____ DATASET RECORDS

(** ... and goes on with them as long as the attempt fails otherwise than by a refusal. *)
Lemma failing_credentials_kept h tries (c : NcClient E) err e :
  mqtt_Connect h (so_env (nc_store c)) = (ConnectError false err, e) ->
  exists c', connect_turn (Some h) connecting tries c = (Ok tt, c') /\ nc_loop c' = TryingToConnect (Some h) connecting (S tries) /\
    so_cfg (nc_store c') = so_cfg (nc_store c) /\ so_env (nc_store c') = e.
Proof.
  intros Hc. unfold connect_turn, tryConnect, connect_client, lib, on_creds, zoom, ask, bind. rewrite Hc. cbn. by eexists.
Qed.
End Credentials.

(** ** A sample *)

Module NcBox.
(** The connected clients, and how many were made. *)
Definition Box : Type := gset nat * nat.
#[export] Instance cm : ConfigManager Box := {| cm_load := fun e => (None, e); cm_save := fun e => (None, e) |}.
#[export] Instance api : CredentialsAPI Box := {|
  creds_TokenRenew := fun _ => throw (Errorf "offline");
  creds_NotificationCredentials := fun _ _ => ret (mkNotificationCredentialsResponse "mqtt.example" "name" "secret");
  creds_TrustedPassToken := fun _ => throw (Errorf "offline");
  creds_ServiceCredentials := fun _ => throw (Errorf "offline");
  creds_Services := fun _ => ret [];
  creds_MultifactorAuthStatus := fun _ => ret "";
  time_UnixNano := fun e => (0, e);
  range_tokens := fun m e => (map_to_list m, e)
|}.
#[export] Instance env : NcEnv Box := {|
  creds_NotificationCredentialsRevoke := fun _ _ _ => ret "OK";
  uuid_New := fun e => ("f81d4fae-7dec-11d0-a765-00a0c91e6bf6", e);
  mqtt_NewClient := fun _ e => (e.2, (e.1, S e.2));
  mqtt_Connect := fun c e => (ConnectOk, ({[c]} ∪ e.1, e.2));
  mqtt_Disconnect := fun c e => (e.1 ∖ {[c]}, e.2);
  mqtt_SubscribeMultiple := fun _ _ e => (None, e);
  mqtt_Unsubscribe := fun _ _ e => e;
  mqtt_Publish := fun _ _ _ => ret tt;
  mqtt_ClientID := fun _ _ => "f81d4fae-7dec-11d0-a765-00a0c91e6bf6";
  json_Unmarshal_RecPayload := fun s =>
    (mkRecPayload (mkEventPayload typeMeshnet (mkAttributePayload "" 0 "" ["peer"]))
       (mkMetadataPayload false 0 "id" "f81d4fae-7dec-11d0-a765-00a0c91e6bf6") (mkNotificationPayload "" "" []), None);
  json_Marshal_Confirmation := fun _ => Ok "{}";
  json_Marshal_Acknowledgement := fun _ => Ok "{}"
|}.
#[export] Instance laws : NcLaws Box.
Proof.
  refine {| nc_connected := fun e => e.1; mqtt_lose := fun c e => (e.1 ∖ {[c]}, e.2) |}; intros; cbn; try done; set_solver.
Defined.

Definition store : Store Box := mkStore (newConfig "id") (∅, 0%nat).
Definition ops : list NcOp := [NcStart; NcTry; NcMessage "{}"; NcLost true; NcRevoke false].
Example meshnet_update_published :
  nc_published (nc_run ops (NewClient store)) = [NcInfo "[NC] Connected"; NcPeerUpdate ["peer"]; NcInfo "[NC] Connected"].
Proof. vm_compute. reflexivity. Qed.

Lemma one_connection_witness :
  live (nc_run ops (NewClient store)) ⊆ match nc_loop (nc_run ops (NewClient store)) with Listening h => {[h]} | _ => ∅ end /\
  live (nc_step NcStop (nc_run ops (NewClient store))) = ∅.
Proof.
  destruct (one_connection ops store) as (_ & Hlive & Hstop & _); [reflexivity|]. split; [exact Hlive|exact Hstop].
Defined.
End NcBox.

________

EXERCISE BRIEF: Your task is to copy each line of the entries that includes the word "false".

TASK RESULT:
  mqtt_Connect h (so_env (nc_store c)) = (ConnectError false err, e) ->
       (mkMetadataPayload false 0 "id" "f81d4fae-7dec-11d0-a765-00a0c91e6bf6") (mkNotificationPayload "" "" []), None);
Definition ops : list NcOp := [NcStart; NcTry; NcMessage "{}"; NcLost true; NcRevoke false].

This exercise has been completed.